Start of Records supplied
(* ===== verification/PipelineProgress.v ===== *)
(** * The pipeline comes to rest

    When the source's events have an end, the threads can only make finitely
    many steps of their own, none of them dies, and where they stop [stop()]
    has returned. *)
From S2P Require Import Prelude CxxStrings MarketEvent Json MarketEventJson EventRecorder.
From S2P Require Import BoundedQueue Interfaces IngestionPipeline PipelineInvariant.

Section Progress.
Context `{JsonOps} `{MarketDataSource Src} `{EventPublisher Pub}
  `{QueueLaws Queue MarketEvent}.
Implicit Types (p : IngestionPipeline Src Pub Queue) (c : state Src Pub Queue)
  (tr : list event_label).

(** ** Finitely many steps *)

(** Steps the threads have left, apart from those for events still to be
    delivered. *)
Definition ingest_weight (i : ingest_pc) : nat :=
  match i with
  | NoIngest => 0 | AtNext => 2 | Received _ => 9 | Recording _ => 8 | Pushing _ => 7
  | Finishing => 1 | IngestDone => 0
  end.
Definition publish_weight (w : publish_pc) : nat :=
  match w with
  | NoPublish => 0 | AtPop => 2 | Publishing _ => 5 | Counting _ => 4
  | Flushing => 1 | PublishDone => 0
  end.
Definition owner_weight (o : owner_pc) : nat :=
  match o with
  | OwnerIdle | Destroyed => 0 | SpawnIngest => 40 | SpawnPublish => 20
  | DestructorStop => 10 | JoinIngest _ => 6 | ShutdownQueue _ => 5
  | JoinPublish _ => 4 | MarkStopped _ => 3
  end.
Definition work c : nat :=
  ingest_weight (ingest c) + publish_weight (publishing c) + owner_weight (owner c) +
  4 * length (queued c).

(** The source may still be asked. *)
Definition asking c : bool :=
  match ingest c with
  | IngestDone | Finishing => false
  | NoIngest => match owner c with SpawnIngest => true | _ => false end
  | _ => true
  end.

(** A step delivers an event, or leaves less to do. *)
Lemma step_work cap tr c l c' :
  inv cap tr c -> thread_step c l c' ->
  (exists e, ingest c = AtNext /\
     source_next (source_ (pipeline c)) (NextEvent e) (source_ (pipeline c'))) \/
  (work c' < work c /\
   (asking c' = true -> source_ (pipeline c') = source_ (pipeline c) /\ asking c = true)).
Proof.
  intros Hinv Hs. pose proof (inv_bound _ _ _ Hinv) as Hb. unfold work, queued, asking.
  destruct Hs as [Hs|[Hs|Hs]].
  - destruct Hs as
      [p w o fs e s' Hn|p w o fs s' Hn|p w o fs e|p w o fs e fs' Hr|p w o fs e b q' Hp|p w o fs];
      cbn in *; try (right; split; [lia|done]); [left; eauto|].
    destruct (inv_push cap tr p w o fs e b q' Hinv Hp) as [-> _].
    assert (Hopen : closed (view (pqueue_ p)) = false)
      by exact (phase_open _ (inv_phase _ _ _ Hinv) ltac:(done)).
    destruct (push_open cap e (pqueue_ p) true q' Hb Hopen Hp) as (_ & -> & _ & _).
    rewrite length_app. cbn. right. split; [lia|done].
  - destruct Hs as [p i o fs r q' Hp|p i o fs e b u' Hp|p i o fs b|p i o fs u' Hf];
      cbn in *; try (right; split; [lia|done]).
    + destruct (pop_result cap (pqueue_ p) r q' Hb Hp) as (_ & _ & Hr).
      destruct r; [rewrite Hr|destruct Hr as (_ & -> & ->)]; cbn; right; (split; [lia|done]).
    + destruct b; right; (split; [cbn; lia|done]).
  - destruct Hs as
      [p i w fs Hh|p i w fs Hh|p i w fs|p i w d fs Hj|p i w d fs|p i w d fs Hj|p i w d fs];
      cbn in *; right; try (split; [lia|done]).
    + destruct (inv_phase _ _ _ Hinv) as (_ & Hi & _). cbn in Hi. subst i. split; [cbn; lia|done].
    + unfold begin_stop.
      destruct (stopped_ p || negb (started_ p)); (split; [cbn; lia|by destruct i]).
    + destruct (shutdown_result (pqueue_ p)) as (_ & -> & _). split; [lia|done].
    + destruct d; (split; [cbn; lia|done]).
Qed.

Lemma quiet_sn cap tr c : inv cap tr c -> asking c = false -> sn moves c.
Proof.
  intros Hinv Ha.
  apply (measure_sn _ (fun c => (exists tr, inv cap tr c) /\ asking c = false) work); [eauto|].
  intros c1 c2 [[tr1 Hi] Hq] [l Hs].
  destruct (step_work cap tr1 c1 l c2 Hi Hs) as [(e & He & _)|[Hw Hk]].
  - unfold asking in Hq. by rewrite He in Hq.
  - split; [|done]. split; [eauto using inv_thread_step|].
    destruct (asking c2); [destruct Hk; [done|congruence]|done].
Qed.

(** The events still to come, then the work for each of them. *)
Lemma ends_sn ok s : ends ok s -> forall n cap tr c,
  work c = n -> inv cap tr c -> (asking c = true -> source_ (pipeline c) = s) -> sn moves c.
Proof.
  induction 1 as [s _ _ _ _ IHs]. intros n. induction (lt_wf n) as [n _ IHn].
  intros cap tr c Hn Hinv Hsrc. constructor. intros c' [l Hs].
  assert (Hinv' : inv cap (tr ++ [l]) c') by eauto using inv_thread_step.
  destruct (step_work cap tr c l c' Hinv Hs) as [(e & He & Hnext)|[Hw Hk]].
  - rewrite Hsrc in Hnext by (unfold asking; by rewrite He). by eapply IHs.
  - subst n. eapply IHn; [exact Hw|done|exact Hinv'|].
    intros Ha. destruct (Hk Ha) as [-> Hc]. auto.
Qed.

(** ** Nothing goes wrong on the way *)
Context (ok : MarketEvent -> Prop).

(** So far all events were fine, and the source will come to an end. *)
Record sound (cap : nat) tr c : Prop := {
  sound_inv : inv cap tr c;
  sound_events : Forall ok (delivered tr);
  sound_ends : asking c = true -> ends ok (source_ (pipeline c))
}.

Lemma step_delivers c l c' :
  thread_step c l c' ->
  match l with
  | Delivered e => ingest c = AtNext /\
      source_next (source_ (pipeline c)) (NextEvent e) (source_ (pipeline c'))
  | _ => True
  end.
Proof.
  intros [Hs|[Hs|Hs]]; destruct Hs; cbn; try done; repeat case_match; done.
Qed.

Lemma sound_step cap tr c l c' :
  sound cap tr c -> thread_step c l c' -> sound cap (tr ++ [l]) c'.
Proof.
  intros [Hinv Hev Hend] Hs. split; [eauto using inv_thread_step| |].
  - rewrite delivered_snoc. apply Forall_app. split; [done|].
    pose proof (step_delivers c l c' Hs) as Hd. destruct l as [| | |e| | | | | | |]; try done.
    destruct Hd as [Hi Hn]. apply Forall_singleton.
    unfold asking in Hend. rewrite Hi in Hend. destruct (Hend eq_refl). eauto.
  - intros Ha. destruct (step_work cap tr c l c' Hinv Hs) as [(e & Hi & Hn)|[_ Hk]].
    + unfold asking in Hend. rewrite Hi in Hend. destruct (Hend eq_refl). eauto.
    + destruct (Hk Ha) as [-> Hc]. auto.
Qed.

Lemma sound_sn cap tr c : sound cap tr c -> sn moves c.
Proof.
  intros [Hinv _ Hend]. destruct (asking c) eqn:Ha; [|by eapply quiet_sn].
  eapply ends_sn; [exact (Hend eq_refl)|done|done|done].
Qed.

Lemma moves_sound cap tr c c' :
  sound cap tr c -> rtc moves c c' -> exists tr', sound cap (tr ++ tr') c'.
Proof.
  intros Hs Hr. revert tr Hs. induction Hr as [c|c c1 c' [l Hl] _ IH]; intros tr Hs.
  - exists []. by rewrite app_nil_r.
  - destruct (IH (tr ++ [l])) as [tr' ?]; [by eapply sound_step|].
    exists (l :: tr'). by rewrite <-app_assoc in *.
Qed.

Hypothesis serves : publisher_serves Pub ok.
Hypothesis printable : forall e, ok e -> exists l, event_line e = Ok l.

Lemma record_opt_ok r e fs : ok e -> exists fs', record_opt r e fs = Ok fs'.
Proof.
  intros He. destruct r as [r|]; cbn; [|eauto].
  destruct (printable e He) as [l Hl]. unfold record. rewrite Hl. eauto.
Qed.

(** Events on their way are events delivered. *)
Lemma inv_pending cap tr c e :
  inv cap tr c -> Forall ok (delivered tr) ->
  e ∈ publish_hand (publishing c) ++ queued c ++ ingest_hand (ingest c) -> ok e.
Proof.
  intros Hinv Hev He. rewrite Forall_forall in Hev. apply Hev.
  rewrite (inv_conserved _ _ _ Hinv). apply elem_of_app. by right.
Qed.

Lemma sound_pending cap tr c e :
  sound cap tr c ->
  e ∈ publish_hand (publishing c) ++ queued c ++ ingest_hand (ingest c) -> ok e.
Proof. intros [Hinv Hev _]. by eapply inv_pending. Qed.

(** No thread dies but of an exception from [next]. *)
Lemma abort_cause cap tr c :
  inv cap tr c -> Forall ok (delivered tr) -> aborts c ->
  ingest c = AtNext /\ exists x s', source_next (source_ (pipeline c)) (NextThrow x) s'.
Proof.
  intros Hinv Hev Ha. pose proof (inv_phase _ _ _ Hinv) as Hph.
  destruct Ha as [p w o fs x s' Hn|p w o fs e x Hr|p i o fs e x u' Hp|p i w fs Hh|p i w fs Hh|p i w fs Hh].
  - eauto.
  - assert (He : ok e) by (eapply inv_pending; [exact Hinv|exact Hev|cbn; set_solver]).
    destruct (record_opt_ok (optional_recorder_ p) e fs He). congruence.
  - assert (He : ok e) by (eapply inv_pending; [exact Hinv|exact Hev|cbn; set_solver]).
    by apply (serves_no_throw _ serves _ _ _ _ He) in Hp.
  - destruct Hph as (_ & _ & _ & _ & _ & Hf & _). cbn in *. congruence.
  - destruct Hph as (_ & _ & _ & _ & _ & _ & Hf). cbn in *. congruence.
  - unfold phase in Hph. cbn in Hph.
    destruct (started_ p); [destruct Hph as (_ & _ & _ & _ & H1' & H2')
                           |destruct Hph as (_ & _ & _ & _ & H1' & H2')];
      cbn in *; destruct Hh; congruence.
Qed.

Lemma sound_no_abort cap tr c : sound cap tr c -> ~ aborts c.
Proof.
  intros [Hinv Hev Hend] Ha. destruct (abort_cause cap tr c Hinv Hev Ha) as (Hi & x & s' & Hn).
  destruct Hend as [_ Ht _ _]; [unfold asking; by rewrite Hi|]. by eapply Ht.
Qed.

(** ** Where the threads stop *)

Lemma settled_publish cap tr c :
  sound cap tr c -> nf moves c ->
  publishing c = NoPublish \/ publishing c = PublishDone \/
  (publishing c = AtPop /\ queue_closed c = false /\ queued c = []).
Proof.
  intros Hs Hnf. destruct c as [p i w o fs]. unfold moves, thread_step, nf, red in Hnf.
  destruct w as [| |e|b| |]; cbn; auto.
  - destruct (try_pop (pqueue_ p)) as [[r q']|] eqn:Hp.
    + destruct Hnf. do 2 eexists. right. left. by constructor.
    + right. right. split; [done|]. by apply pop_blocks in Hp as [? ?].
  - assert (He : ok e) by (eapply sound_pending; [exact Hs|cbn; set_solver]).
    destruct (serves_publish _ serves (publisher_ p) e He) as (b & u' & Hp).
    destruct Hnf. do 2 eexists. right. left. by constructor.
  - destruct Hnf. do 2 eexists. right. left. by constructor.
  - destruct (serves_flush _ serves (publisher_ p)) as [u' Hf].
    destruct Hnf. do 2 eexists. right. left. by constructor.
Qed.

Lemma settled_ingest cap tr c :
  0 < cap -> sound cap tr c -> nf moves c -> ingest c = NoIngest \/ ingest c = IngestDone.
Proof.
  intros Hcap Hs Hnf. pose proof (settled_publish cap tr c Hs Hnf) as Hpub.
  destruct c as [p i w o fs]. cbn in Hpub.
  unfold moves, thread_step, nf, red in Hnf.
  destruct i as [| |e|e|e| |]; cbn; auto; exfalso.
  - destruct (sound_ends _ _ _ Hs eq_refl) as [(r & s' & Hn) Ht _ _].
    destruct r as [e| |x]; [..|by eapply Ht];
      apply Hnf; do 2 eexists; left; by constructor.
  - apply Hnf. do 2 eexists. left. by constructor.
  - assert (He : ok e) by (eapply sound_pending; [exact Hs|cbn; set_solver]).
    destruct (record_opt_ok (optional_recorder_ p) e fs He) as [fs' Hr].
    apply Hnf. do 2 eexists. left. by constructor.
  - destruct (try_push e (pqueue_ p)) as [[b q']|] eqn:Hp.
    { apply Hnf. do 2 eexists. left. by constructor. }
    apply push_blocks in Hp as [Hcl Hlen].
    pose proof (sound_inv _ _ _ Hs) as Hinv. 
    pose proof (inv_bound _ _ _ Hinv) as Hb. cbn in Hb. rewrite Hb in Hlen.
    destruct Hpub as [->|[->|(-> & _ & Hq)]].
    + pose proof (inv_phase _ _ _ Hinv) as Hph. destruct o; cbn in *;
        unfold phase, not_started, half_started, running, joined, draining, drained in Hph;
        cbn in Hph; repeat case_match; try naive_solver.
      apply Hnf. do 2 eexists. right. right. constructor. naive_solver.
    + destruct (proj1 (inv_flushed _ _ _ Hinv) ltac:(by right)) as [Hc _].
      unfold queue_closed in Hc. cbn in Hc. congruence.
    + unfold queued in Hq. cbn in Hq. rewrite Hq in Hlen. cbn in Hlen. lia.
  - apply Hnf. do 2 eexists. left. by constructor.
Qed.

(** The owner has come back from its call. *)
Lemma settled_owner cap tr c :
  0 < cap -> sound cap tr c -> nf moves c -> owner c = OwnerIdle \/ owner c = Destroyed.
Proof.
  intros Hcap Hs Hnf. pose proof (settled_publish cap tr c Hs Hnf) as Hpub.
  pose proof (settled_ingest cap tr c Hcap Hs Hnf) as Hing.
  pose proof (inv_phase _ _ _ (sound_inv _ _ _ Hs)) as Hph.
  destruct c as [p i w o fs]. cbn in *. unfold moves, thread_step, nf, red in Hnf.
  destruct o as [| | | |d|d|d|d|]; auto; exfalso; apply Hnf; do 2 eexists; right; right;
    constructor; unfold phase in Hph; cbn in Hph; destruct Hph as [_ Hph].
  - apply Hph.
  - apply Hph.
  - intros _. destruct Hing as [->|?]; [|done]. by destruct Hph as [? _].
  - intros _. destruct Hph as (_ & Hw & Hc & _). cbn in *.
    destruct Hpub as [?|[?|(_ & Hc' & _)]]; [done..|congruence].
Qed.

(** *** The way through [stop()] *)
Definition in_stop (d : bool) c : Prop :=
  owner c = JoinIngest d \/ owner c = ShutdownQueue d \/ owner c = JoinPublish d \/
  owner c = MarkStopped d \/ (owner c = end_stop d /\ stopped_ (pipeline c) = true).

Lemma in_stop_step d c c' : in_stop d c -> moves c c' -> in_stop d c'.
Proof.
  unfold in_stop. intros Hst [l [Hs|[Hs|Hs]]]; destruct Hs; cbn in *; try done.
  all: try (destruct b; done).
  all: destruct Hst as [E|[E|[E|[E|[E Ht]]]]]; try discriminate E; try (by destruct d);
    try injection E as ->; auto 6.
Qed.

Lemma in_stop_settled cap tr d c :
  0 < cap -> sound cap tr c -> in_stop d c -> nf moves c ->
  owner c = end_stop d /\ stopped_ (pipeline c) = true.
Proof.
  intros Hcap Hs Hst Hnf. destruct (settled_owner cap tr c Hcap Hs Hnf) as [Ho|Ho];
    unfold in_stop in Hst; rewrite Ho in Hst;
    destruct Hst as [?|[?|[?|[?|[<- ?]]]]]; try done.
Qed.

(** From a state inside [stop()], the threads stop, and [stop()] returns. *)
Lemma stop_settles cap tr d c :
  0 < cap -> sound cap tr c -> in_stop d c ->
  sn moves c /\
  forall c', rtc moves c c' -> ~ aborts c' /\
    (nf moves c' -> owner c' = end_stop d /\ stopped_ (pipeline c') = true).
Proof.
  intros Hcap Hs Hst. split; [by eapply sound_sn|]. intros c' Hr.
  destruct (moves_sound cap tr c c' Hs Hr) as [tr' Hs'].
  split; [by eapply sound_no_abort|]. intros Hnf. eapply in_stop_settled; try done.
  revert Hr. apply rtc_invariant; [done|apply in_stop_step].
Qed.

(** *** The way through the destructor *)
Definition in_destructor c : Prop :=
  match owner c with
  | DestructorStop | JoinIngest true | ShutdownQueue true | JoinPublish true
  | MarkStopped true | Destroyed => True
  | _ => False
  end.

Lemma in_destructor_step c c' : in_destructor c -> moves c c' -> in_destructor c'.
Proof.
  unfold in_destructor. intros Hd [l [Hs|[Hs|Hs]]]; destruct Hs; cbn in *; try done.
  all: try (destruct b; done). all: try (destruct d; done).
  unfold begin_stop. by destruct (stopped_ p || negb (started_ p)).
Qed.

Lemma destructor_settles cap tr c :
  0 < cap -> sound cap tr c -> in_destructor c ->
  sn moves c /\
  forall c', rtc moves c c' -> ~ aborts c' /\ (nf moves c' -> owner c' = Destroyed).
Proof.
  intros Hcap Hs Hd. split; [by eapply sound_sn|]. intros c' Hr.
  destruct (moves_sound cap tr c c' Hs Hr) as [tr' Hs'].
  split; [by eapply sound_no_abort|]. intros Hnf.
  assert (Hd' : in_destructor c')
    by (revert Hr; apply rtc_invariant; [done|apply in_destructor_step]).
  unfold in_destructor in Hd'.
  by destruct (settled_owner cap (tr ++ tr') c' Hcap Hs' Hnf) as [Ho|Ho]; rewrite Ho in Hd'.
Qed.
End Progress.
End of Records supplied
Where does the word "Definition" appear in the records? Copy every line that holds it.

Definition ingest_weight (i : ingest_pc) : nat :=
Definition publish_weight (w : publish_pc) : nat :=
Definition owner_weight (o : owner_pc) : nat :=
Definition work c : nat :=
Definition asking c : bool :=
Definition in_stop (d : bool) c : Prop :=
Definition in_destructor c : Prop :=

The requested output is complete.